How do you strike a balance between preserving valuable traditional practices and embracing technological innovation?
Many telcos have modernised and looked to the cloud to help them tackle rising data volumes and instant scalability. But certain types of information, such as customers' personally identifiable information (PII) or card information, will often require on-premises or in-country storage – to ensure organisations can maintain security and control over sensitive data and regulatory compliance.
We help customers address the complexity of running multiple concurrent workloads on different underlying infrastructures (like the public cloud and your data centre simultaneously) and make more informed decisions about their data architecture. We offer purpose-built data services allowing expansion across the data lifecycle, from the edge to AI, whether streaming massive data volumes (such as from the telecom network) or deploying and monitoring next-generation AI and ML models to help customers drive innovation.
What advice would you give to other businesses in traditional industries that are looking to leverage technology for growth and efficiency?
AI-powered automation is already driving significant margin growth by reducing costs. This isn’t the future. It’s here right now. But to truly drive transformation, telcos must ensure accurate, high-quality, trusted data drive AI models and determine how to manage and govern massive volumes at scale. And not just in ad hoc instances in pockets of the organisation, but as a part of the business's infrastructure.
In your opinion, what emerging technologies should businesses in your industry be paying attention to?

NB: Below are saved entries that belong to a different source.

(** The loop of [init_free_list] gives back the frames from [k] to [m]. *)
Lemma free_pages_run fuel : ∀ a B L k m,
  wf a B L ∅ → coal L → k ≤ m → m - k ≤ Z.of_nat fuel →
  (∀ h, k ≤ h < m → view (pages a) B h = Some (mkBlock 8 1 FNone)) →
  ∃ a' B' L', free_pages_loop fuel (addr_of a k) (addr_of a m) a = Done (tt, a') ∧
    wf a' B' L' ∅ ∧ coal L' ∧ offt a' = offt a ∧ size a' = size a ∧
    ∀ h, view (pages a') B' h = if decide (k ≤ h < m) then None else view (pages a) B h.
Proof.
  induction fuel as [|fuel IH]; intros a B L k m W Hc Hkm Hf Hv.
  - exists a, B, L. simpl. rewrite (proj2 (Z.ltb_ge _ _)) by (unfold addr_of; lia).
    split_and!; try done. intros h. by rewrite decide_False by lia.
  - simpl. unfold addr_of at 1 2. destruct (Z.ltb_spec (k * 4096 + offt a) (m * 4096 + offt a)).
    + destruct (free_run a B L k (mkBlock 8 1 FNone) W Hc) as (a1 & B1 & L1 & E1 & W1 & Hc1 & Eo1 & Es1 & V1);
        [apply Hv; lia|].
      change (4 * KB) with (4096 * bsz 8). mrun E1.
      destruct (IH a1 B1 L1 (k + 1) m W1 Hc1) as (a2 & B2 & L2 & E2 & W2 & Hc2 & Eo2 & Es2 & V2); [lia..| |].
      { intros h Hh. rewrite V1, decide_False by lia. apply Hv. lia. }
      exists a2, B2, L2. split_and!; try done; try congruence.
      * rewrite <- E2. unfold addr_of. rewrite Eo1. f_equal; change (4096 * bsz 8) with 4096; lia.
      * intros h. rewrite V2, V1. repeat case_decide; done || lia.
    + exists a, B, L. split_and!; try done. intros h. by rewrite decide_False by lia.
Qed.

(** ** The abstract state as a map *)
Definition U_of (ps : gmap Z Page) (B : gmap Z nat) : gmap Z block :=
  map_imap (λ h _, view ps B h) B.

Section abs.
Lemma U_of_lookup ps B h : U_of ps B !! h = view ps B h.
Proof.
  unfold U_of. rewrite map_lookup_imap. destruct (B !! h) eqn:E; [done|].
  simpl. unfold view. by rewrite E.
Qed.

Lemma Abs_update a a' B B' L' U h b :
  wf a' B' L' ∅ → coal L' → (∀ g, U !! g = view (pages a) B g) →
  (∀ g, view (pages a') B' g = if decide (g = h) then Some b else view (pages a) B g) →
  Abs a' (<[h := b]> U).
Proof.
  intros W Hc HU V. exists B', L'. split_and!; [done..|]. intros g. rewrite V, lookup_insert.
  repeat case_decide; subst; done.
Qed.

Lemma Abs_size a U : Abs a U → size a = 4096 * npg a.
Proof. intros (B & L & W & _). by eapply wf_size. Qed.

Lemma head_covered a U h b : Abs a U → U !! h = Some b → covered U h.
Proof.
  intros (B & L & W & _ & V) Hb. exists h, b. split; [done|].
  pose proof (wf_in_range _ _ _ _ _ _ W (U_block a B L U W V h b Hb)). lia.
Qed.

Lemma lookup_frame a U p : Abs a U → 0 ≤ p < npg a → allocator_lookup a (addr_of a p) = Some p.
Proof.
  intros HA Hp. pose proof (Abs_size a U HA). unfold allocator_lookup, addr_of.
  destruct (Z.ltb_spec (p * 4096 + offt a) (offt a)); [lia|].
  replace (p * 4096 + offt a - offt a) with (p * 4096) by lia.
  destruct (Z.leb_spec (size a) (p * 4096)); [lia|]. by rewrite Z.div_mul by lia.
Qed.

Lemma alloc_abs a U n :
  Abs a U → 1 ≤ n ≤ MB → size a ≠ 0 →
  (alloc n a = Done (None, a) ∧
   ∀ w, 0 ≤ w → (bsz (get_ord n) | w) → w + bsz (get_ord n) ≤ npg a →
        ¬ ∀ p, w ≤ p < w + bsz (get_ord n) → ¬ covered U p) ∨
  ∃ a' h, alloc n a = Done (Some (addr_of a h), a') ∧
    Abs a' (<[h := mkBlock (get_ord n) 1 FUsed]> U) ∧ offt a' = offt a ∧ size a' = size a ∧
    0 ≤ h ∧ h + bsz (get_ord n) ≤ npg a ∧ (bsz (get_ord n) | h) ∧ U !! h = None ∧
    ∀ p, h ≤ p < h + bsz (get_ord n) → ¬ covered U p.
Proof.
  intros (B & L & W & Hc & V) Hn Hs. destruct (get_ord_spec n Hn) as (k & Ek & Hk & _).
  destruct (alloc_run a B L n W Hc Hn Hs)
    as [[E Hall]|(a' & B' & L' & h & E & W' & Hc' & Eo & Es & HB & Vn & V')]; [left|right].
  - split; [done|]. intros w Hw Hal HN Hfree.
    destruct (window_block a B L U W V (get_ord n) w) as (j & Hj & Hne); [done|lia|done..|].
    by apply Hne, Hall.
  - exists a', h. pose proof (wf_in_range _ _ _ _ _ _ W' HB) as (_ & _ & R1 & R2).
    assert (npg a' = npg a) as En by (unfold npg; by rewrite Es).
    assert (Abs a' (<[h := mkBlock (get_ord n) 1 FUsed]> U)) as HA by (by eapply Abs_update).
    split_and!; try done; try lia; [by apply (t_align _ _ (wf_tiles _ _ _ _ W'))|by rewrite V|].
    intros p Hp (g & b & Hg & Hgp). destruct (decide (g = h)) as [->|Hne]; [rewrite V in Hg; congruence|].
    apply Hne. rewrite V in Hg. assert (view (pages a') B' g = Some b) as Hg' by (by rewrite V', decide_False).
    apply (view_Some a' B' L' ∅ W') in Hg' as [HBg _].
    by eapply (tiles_same _ B' g _ h _ p (wf_tiles _ _ _ _ W')).
Qed.

Lemma free_abs a U h b :
  Abs a U → U !! h = Some b →
  ∃ a', free (addr_of a h) (4096 * bsz (b_ord b)) a = Done (tt, a') ∧
    offt a' = offt a ∧ size a' = size a ∧ Abs a' (partial_alter (λ _, drop_ref b) h U).
Proof.
  intros (B & L & W & Hc & V) Hb. rewrite V in Hb.
  destruct (free_run a B L h b W Hc Hb) as (a' & B' & L' & E & W' & Hc' & Eo & Es & V').
  exists a'. split_and!; try done. exists B', L'. split_and!; try done. intros g.
  rewrite V'. case_decide as Hg; [subst; by rewrite lookup_partial_alter_eq|].
  by rewrite lookup_partial_alter_ne.
Qed.

Lemma init_abs k_begin k_end a :
  0x40000000 ≤ k_end ≤ 0x80000000 →
  let first := (align_f k_end 4096 - 0x40000000) / 4096 in
  ∃ a' U, init k_begin k_end a = Done (tt, a') ∧ offt a' = 0x40000000 ∧ size a' = GB ∧
    k_end ≤ addr_of a' first < k_end + 4096 ∧ Abs a' U ∧
    ∀ h, U !! h = if decide (0 ≤ h < first) then Some (mkBlock 8 1 FNone) else None.
Proof.
  intros Hk first. unfold init, allocator_init. remember (GB / 4096) as N eqn:EN.
  assert (N = 262144) as EN' by (by rewrite EN). clear EN.
  set (a0 := mkAllocator (replicate 9 None) (init_pages N) 0x40000000 GB).
  pose proof (align_f_bounds k_end 12) as Hal. change (2 ^ 12) with 4096 in Hal.
  destruct Hal as [Hal [z Hz]]; [lia..|].
  assert (first = z - 262144 ∧ 0 ≤ first ≤ N) as [Ez Hf] by (subst first; rewrite Hz; zdiv).
  assert (wf a0 ((λ _, 8%nat) <$> init_pages N) (λ _, []) ∅) as W
    by (apply wf0; [exists 1024; lia|unfold GB; lia]).
  destruct (free_pages_run (Z.to_nat (N - first + 1)) a0 _ _ first N W)
    as (a' & B' & L' & E & W' & Hc' & Eo & Es & V'); [intros o h _ Hin; by apply elem_of_nil in Hin|lia|lia| |].
  { intros h Hh. unfold a0. rewrite view0, decide_True by lia. done. }
  exists a', (U_of (pages a') B'). split_and!; try done.
  - mstep. unfold init_free_list. mstep. simpl offt.
    rewrite <- E. change (4 * KB) with 4096. unfold addr_of. simpl offt.
    f_equal; [f_equal; rewrite Hz; unfold GB; zdiv|rewrite Hz; lia|unfold GB; lia].
  - unfold addr_of. rewrite Eo. simpl. lia.
  - unfold addr_of. rewrite Eo. simpl. lia.
  - exists B', L'. split_and!; try done. intros h. apply U_of_lookup.
  - intros h. rewrite U_of_lookup, V'. unfold a0. rewrite view0. repeat case_decide; done || lia.
Qed.
End abs.

(** ** The specification as a transition system on allocated blocks *)
Inductive req :=
  | RAlloc (n : Z)
  | RFree (h : Z)
  | RDup (h : Z).

(** [N] is the number of frames.  An allocation may take any aligned place
    that is free, and may fail only when there is none. *)
Inductive spec_step (N : Z) : gmap Z block → req → gmap Z block → Prop :=
  | spec_alloc U n h :
      1 ≤ n ≤ MB → 0 ≤ h → h + bsz (get_ord n) ≤ N → (bsz (get_ord n) | h) →
      (∀ p, h ≤ p < h + bsz (get_ord n) → ¬ covered U p) →
      spec_step N U (RAlloc n) (<[h := mkBlock (get_ord n) 1 FUsed]> U)
  | spec_alloc_full U n :
      1 ≤ n ≤ MB →
      (∀ w, 0 ≤ w → (bsz (get_ord n) | w) → w + bsz (get_ord n) ≤ N →
            ¬ ∀ p, w ≤ p < w + bsz (get_ord n) → ¬ covered U p) →
      spec_step N U (RAlloc n) U
  | spec_free U h b :
      U !! h = Some b → spec_step N U (RFree h) (partial_alter (λ _, drop_ref b) h U)
  | spec_dup U h b :
      U !! h = Some b → spec_step N U (RDup h) (<[h := mkBlock (b_ord b) (b_ref b + 1) FCow]> U).

Inductive spec_steps (N : Z) : gmap Z block → list req → gmap Z block → Prop :=
  | spec_nil U : spec_steps N U [] U
  | spec_cons U r U1 rs U2 :
      spec_step N U r U1 → spec_steps N U1 rs U2 → spec_steps N U (r :: rs) U2.

(** Running the requests against the code; a block is named by its head frame
    and its length is the one the page table entry of its owner records. *)
Definition serve (r : req) : PM unit :=
  match r with
  | RAlloc n => let! _ := alloc n in ret tt
  | RFree h => let! a := get in let! p := page_at h in free (addr_of a h) (page_len p)
  | RDup h => let! a := get in let! p := page_at h in
      let! ok := dup (addr_of a h) (page_len p) in assert_ ok
  end.
(** ** Witnesses: the 32-entry queue of the 9p driver *)
Section witnesses.
Lemma n32 : 2 ≤ 32 ≤ 128 ∧ (32 | 65536) ∧ (2 | 32).
Proof. split; [lia|]. split; [by exists 2048|by exists 16]. Qed.

Definition q32 : Q :=
  match q_new 32 with Done q => q | Fault _ => mkQ [] (avail_zeroed 0) (used_zeroed 0) (BitSet128.mk 0 0) [] 0 end.

Lemma q32_inv : qinv 32 q32 0 [] [] [] (λ _, 0).
Proof. destruct n32 as (? & ? & ?). by apply new_inv. Qed.
End witnesses.

Lemma queue_exactly_once_witness :
  ∃ t s, qsteps 32 (mkSys q32 0 []) t s ∧ submitted_words t = [77] ∧
    ∃ A V W, qinv 32 (s_q s) (s_pos s) A (s_fly s) V W ∧
      submitted_words t ≡ₚ taken_words t ++ (W <$> A ++ s_fly s ++ V).
Proof.
  destruct n32 as (H1 & H2 & H3).
  destruct (submit 32 4096 10 20 (Some 77) q32) as [[h q']|] eqn:E; [|by vm_compute in E].
  exists [LSubmit 77], (mkSys q' 0 []).
  assert (qsteps 32 (mkSys q32 0 []) [LSubmit 77] (mkSys q' 0 [])) as Hs.
  { apply (qs_snoc 32 _ [] _ _ _ (qs_nil 32 _)). by eapply st_submit. }
  split; [done|]. split; [done|]. by apply (queue_exactly_once 32 q32).
Defined.

Lemma submit_spec_witness :
  ∃ j q', submit 32 4096 10 20 (Some 77) q32 = Done (j, q') ∧ qinv 32 q' 0 [j] [] [] (wset (λ _, 0) j 77).
Proof.
  destruct n32 as (H1 & H2 & H3).
  destruct (submit_spec 32 q32 0 [] [] [] (λ _, 0) 4096 10 20 77 H1 H2 H3 q32_inv)
    as [(j & q' & E & _ & Q' & _)|[E _]]; [by exists j, q'|done].
Defined.

Lemma irq_drain_spec_witness :
  ∃ q', irq_drain 32 32 q32 = Done ([], q') ∧ qinv 32 q' 0 [] [] [] (λ _, 0).
Proof.
  destruct n32 as (H1 & H2 & H3). apply (irq_drain_spec 32 q32 0 [] [] [] (λ _, 0) H1 H2 H3 q32_inv).
Defined.

#[local] Instance plain_regs : Mmio (Z → Z) :=
  { reg_read r off := r off; reg_write r off v := λ o, if o =? off then v else r o }.
Lemma pt_alloc_if_0_run k s T G p r path idx n :
  BInv k s T G → T !! p = Some (r, path) → (length path < 3)%nat → 0 ≤ idx < 512 →
  room (frames s) (S n) →
  ∃ q s' T' G', pt_alloc_if_0 idx (Phys p) s = Done (Phys q, s') ∧ BInv k s' T' G' ∧
    T' !! q = Some (r, path ++ [idx]) ∧ extends s T s' T' ∧ G ⊆ G' ∧
    (∀ t x, T !! t = None → T' !! t = Some x → G !! t = None) ∧
    fixed s' = fixed s ∧ regions s' = regions s ∧ room (frames s') n ∧
    ∀ t i, is_Some (G !! t) → ¬ (t = p ∧ i = idx) → word s' t i = word s t i.
Proof.
  intros HB Hp Hl Hi Hroom. pose proof HB as [HF Hr Ho Hlow Hlive Hnw Hw]. unfold pt_alloc_if_0.
  mrun (pt_get_phys p idx s Hi). destruct (Z.eqb_spec (word s p idx) 0) as [E0|Hne].
  - destruct (fr_alloc_law _ _ n Ho Hroom) as (q & f & Ea & HGq & Hown & Hroom' & Hlow' & _).
    assert (frame_ok q) as Hfq by (eapply owns_frame; [exact Hown|apply lookup_insert_eq]).
    pose proof Hfq as [Hq1 Hq2].
    assert (T !! q = None) as HTq.
    { destruct (T !! q) eqn:E; [|done]. destruct (Hlive _ _ E) as [[? ?] _]. congruence. }
    assert (q ≠ im_l3) as Hqi by (intros ->; rewrite HGq in Hw; by destruct Hw).
    assert (p ≠ q) as Hpq by congruence.
    assert (align_b k 4096 ≤ q) as Hqk.
    { destruct (Z.le_gt_cases (align_b k 4096) q) as [|Hlt]; [done|].
      destruct (low_held _ _ k q Ho Hlow Hfq Hlt). congruence. }
    set (s1 := mkVSt (mem s) f (fixed s) (regions s) (tlb s)).
    destruct (zero_pt_gen (λ _, True) (Phys q) q s1) as (s2 & E2 & _ & Ef2 & Er2 & Ex2 & Hw2); [done..|].
    assert (∀ t i, word (set_word p idx (Z.lor q 3) s2) t i =
      if decide (t = p ∧ i = idx) then Z.lor q 3 else if decide (t = q ∧ 0 ≤ i < 512) then 0 else word s t i) as Hw3
      by (intros t i; by rewrite word_set, Hw2).
    exists q, (set_word p idx (Z.lor q 3) s2), (<[q := (r, path ++ [idx])]> T), (<[q := 1]> G).
    assert (frames (set_word p idx (Z.lor q 3) s2) = f) as Ef by exact Ef2.
    split_and!; try done; try (by rewrite Ef).
    + rewrite bind_assoc. mrun (on_frames_run _ _ _ _ Ea). fold s1. cbv iota beta.
      rewrite bind_assoc. mrun E2. rewrite bind_assoc. mrun (pt_set_phys p idx (Z.lor q 3) s2 Hi). mstep.
      unfold ret. by rewrite table_frame, Hq2.
    + split; try (by rewrite Ef).
      * apply (trees_grow s T _ p); try done.
        -- intros t r1 path1 i Ht _ Hi1. rewrite Hw3. destruct (decide (t = p ∧ i = idx)); [done|].
           by rewrite decide_False by (intros [-> _]; congruence).
        -- intros i Hi1. rewrite Hw3, decide_False by naive_solver. by rewrite decide_True.
      * rewrite lookup_insert_ne by congruence. done.
      * rewrite Ef. auto.
      * intros t x. rewrite !lookup_insert. case_decide; [subst; by eauto|]. apply Hlive.
      * by rewrite lookup_insert_ne.
      * by rewrite lookup_insert_ne.
    + by rewrite lookup_insert_eq.
    + apply (extends_grow s T _ p); try done. intros t i Hi1 _. rewrite Hw3.
      destruct (decide (t = q)) as [->|]; [by rewrite decide_False, decide_True by naive_solver|].
      case_decide; [done|]. by rewrite decide_False by naive_solver.
    + by apply insert_subseteq.
    + intros t x Ht. rewrite lookup_insert. case_decide; congruence.
    + intros t i Ht Hd. rewrite Hw3, decide_False by done. rewrite decide_False; [done|].
      intros [-> _]. rewrite HGq in Ht. by destruct Ht.
  - exists (Z.land (word s p idx) PHY_MASK), s, T, G.
    split_and!; try done; [by eapply fo_child|by apply extends_quiet|congruence|by apply room_less].
Qed.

Telcos must deploy AI from the network edge to their core businesses. In addition to embedding AI to support back office such as billing and payment processing, network operations, etc., and front office, for example, customer service, sales and marketing, etc. functions, this might take the form of using AI to automate predictive maintenance for edge devices, like Radio Access Network (RAN) base stations and towers or Wide Area Network (WAN) endpoints. It could involve optimising the way the fleet is deployed or developing an ability to schedule the routes they take dynamically. It might entail leveraging AI to improve core network infrastructure's availability, performance, and security, e.g., supporting dynamic traffic prediction and load balancing across network technologies, adaptive network configuration, fault prediction and avoidance, and power consumption.